L’appelant semble agacé 208 par le comportement de la secrétaire, certaines de ses interventions réactives le montrent : « il est pas envie de faire ça », « qu’est-ce que j’vais foutre là-bas moi ». Il y a un décalage entre le mode de négociation du client, et celui de la secrétaire, ils ne sont, en plus, pas d’accord sur le prix du transport. Toutefois, aucun désaccord sur le mode de la négociation n’est explicité, chacun s’en tient à la négociation du prix, qui est l’objectif externe de l’appel, et ils parviendront tout de même à un accord.

Dans le même corpus (98), nous avons quelques interactions entre la secrétaire, parlant le français, et des clients étrangers. En règle générale, elle passe aisément du français à l’anglais, comme dans l’extrait suivant (Interaction 6) :

1S Transports B bonjour ↑

2C hello Christo here ↑

3S hello Christo:

4C hello ↑ Michel please

Mais il arrive que la langue parlée par son interlocuteur ne lui convienne pas, et dans ce cas, un processus soit d’ajustement, soit de négociation, se met en place. Dans l’extrait qui suit (Interaction 8, 97), la secrétaire va demander à son interlocuteur de s’adapter à la situation de communication, ce qu’il va faire immédiatement. Il n’y a donc pas négociation mais ajustement du discours, de la langue de l’appelant sur celle de l’appelée :

4C il est là Michel ↑

5S ne quittez pas (rires)

(…)

7S c’est c’est pour quoi↑

8C il se met à parler très vite, en allemand

9S euh bla bla bla…

10C il continue à parler allemand

M dites lui que vous comprenez pas tout (rires)

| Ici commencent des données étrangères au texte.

(* ===== verification/GossipExchange.v ===== *)
(** * Exchanges between two gossip nodes

    What a digest, a delta and a join carry from one node to the other, and the
    effect of a whole exchange: after a push-pull gossip round or a join, each
    node holds the other's entries exactly. *)

From S2P Require Import Prelude GoLib GossipState GossipReplica GossipMembership Protocol GossipNode.

(** ** One node of a delta or digest *)

Section lookup.
Context `{MapIter}.

Lemma applyDeltaEntry_other now sender s de X :
  dl_ID de ≠ X →
  let s' := (applyDeltaEntry now sender s de).1 in
  nodes s' !! X = nodes s !! X ∧ tombstones s' !! X = tombstones s !! X ∧ localID s' = localID s.
Proof.
  intros Hne. unfold applyDeltaEntry, tombstoned, set_node.
  repeat (case_match || case_decide); simplify_eq/=; split_and!; simplify_map_eq; done.
Qed.

Lemma ApplyDelta_other now sender s d X :
  X ∉ dl_ID <$> d →
  let s' := (ApplyDelta now s sender d).1 in
  nodes s' !! X = nodes s !! X ∧ tombstones s' !! X = tombstones s !! X ∧ localID s' = localID s.
Proof.
  intros Hnin. unfold ApplyDelta.
  apply (fold_emit_ind (λ s', nodes s' !! X = nodes s !! X ∧ tombstones s' !! X = tombstones s !! X ∧
    localID s' = localID s)); [done|].
  intros s1 de Hde (E1&E2&E3). destruct (applyDeltaEntry_other now sender s1 de X) as (F1&F2&F3).
  { intros <-. apply Hnin. by apply list_elem_of_fmap_2. }
  split_and!; congruence.
Qed.

(** An entry about a remote node that is known, or that may be added. *)
Lemma applyDeltaEntry_entry now sender s de :
  dl_ID de ≠ localID s →
  is_Some (nodes s !! dl_ID de) ∨ dl_ID de = sender ∨ tombstones s !! dl_ID de = None →
  nodes (applyDeltaEntry now sender s de).1 !! dl_ID de =
    Some (applyEntries now (dl_ID de) (default (newNode (dl_ID de) (dl_Addr de)) (nodes s !! dl_ID de))
            (dl_Entries de)).1.
Proof.
  intros Hne Hadd. unfold applyDeltaEntry. rewrite decide_False by done.
  destruct (nodes s !! dl_ID de) as [st|]; simpl.
  - destruct (applyEntries _ _ _ _) as [st' w]. simpl. apply lookup_insert_eq.
  - assert (∃ tombs, tombstoned (tombstones s) (dl_ID de) sender = (false, tombs)) as [tombs ->].
    { unfold tombstoned. destruct (tombstones s !! dl_ID de) eqn:Ht; [|by eexists].
      destruct Hadd as [[? ?]|[-> | ?]]; [done| |done]. rewrite decide_True by done. by eexists. }
    destruct (applyEntries _ _ _ _) as [st' w]. simpl. apply lookup_insert_eq.
Qed.

Lemma fold_emit_cons_fst {S A W} (f : S → A → S * list W) s x l :
  (fold_emit f s (x :: l)).1 = (fold_emit f (f s x).1 l).1.
Proof. by rewrite !fold_emit_fst. Qed.

(** A delta with at most one entry per node is applied to each independently. *)
Lemma ApplyDelta_entry now sender s d de :
  NoDup (dl_ID <$> d) → de ∈ d → dl_ID de ≠ localID s →
  is_Some (nodes s !! dl_ID de) ∨ dl_ID de = sender ∨ tombstones s !! dl_ID de = None →
  nodes (ApplyDelta now s sender d).1 !! dl_ID de =
    Some (applyEntries now (dl_ID de) (default (newNode (dl_ID de) (dl_Addr de)) (nodes s !! dl_ID de))
            (dl_Entries de)).1.
Proof.
  unfold ApplyDelta. revert s. induction d as [|x d IH]; intros s Hnd Hin Hne Hadd; [set_solver|].
  apply NoDup_cons in Hnd as [Hx Hnd]. rewrite fold_emit_cons_fst.
  apply elem_of_cons in Hin as [->|Hin].
  - destruct (ApplyDelta_other now sender (applyDeltaEntry now sender s x).1 d (dl_ID x) Hx) as [E _].
    unfold ApplyDelta in E. rewrite E. by apply applyDeltaEntry_entry.
  - destruct (applyDeltaEntry_other now sender s x (dl_ID de)) as (E1&E2&E3).
    { intros Heq. apply Hx. rewrite Heq. by apply list_elem_of_fmap_2. }
    rewrite <-E1. apply IH; [done|done|congruence|by rewrite E1, E2].
Qed.

(** A digest only adds nodes. *)
Lemma ApplyDigest_known sender s d X st :
  nodes s !! X = Some st → nodes (ApplyDigest s sender d).1 !! X = Some st.
Proof.
  intros Hst. unfold ApplyDigest. apply (fold_emit_ind (λ s, nodes s !! X = Some st)); [done|].
  intros s1 entry _ Hs1. unfold applyDigestEntry, tombstoned.
  repeat (case_match || case_decide); simplify_eq/=; try done; rewrite lookup_insert_ne by congruence; done.
Qed.

Lemma ApplyDigest_local sender s d : localID (ApplyDigest s sender d).1 = localID s.
Proof.
  unfold ApplyDigest. apply (fold_emit_ind (λ s', localID s' = localID s)); [done|].
  intros s1 entry _ Hs1. unfold applyDigestEntry. by repeat (case_match || case_decide).
Qed.

Lemma ApplyDelta_local now sender s d : localID (ApplyDelta now s sender d).1 = localID s.
Proof.
  unfold ApplyDelta. apply (fold_emit_ind (λ s', localID s' = localID s)); [done|].
  intros s1 entry _ Hs1. unfold applyDeltaEntry. by repeat (case_match || case_decide).
Qed.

11S j’comprends pas tout (rire) … allô ↑

(…)

14C oh ça c’est normal ça

Nous venons de voir de quel type pouvaient être les négociations portant sur la forme de l’interaction. Si ces négociations sur la forme sont plutôt rares, en revanche, nous retrouvons plus couramment des négociations sur le contenu, souvent en relation avec l’acte de la requête (demande de service, prix, délai). Le thème et particulièrement l’ouverture d’un thème peut être plus ou moins négocié, ainsi que les signes, et la structuration de l’interaction, ces négociations pouvant venir modifier le rapport de places entre les locuteurs.

Notes
206.

L’appelant est un client allemand, ce qui explique les petites erreurs de français.

207.

Il s’agit ici aussi d’une faute de français.

208.

Il est difficile de savoir si le transporteur est réellement agacé ou s’il est plutôt entré dans le jeu de la secrétaire.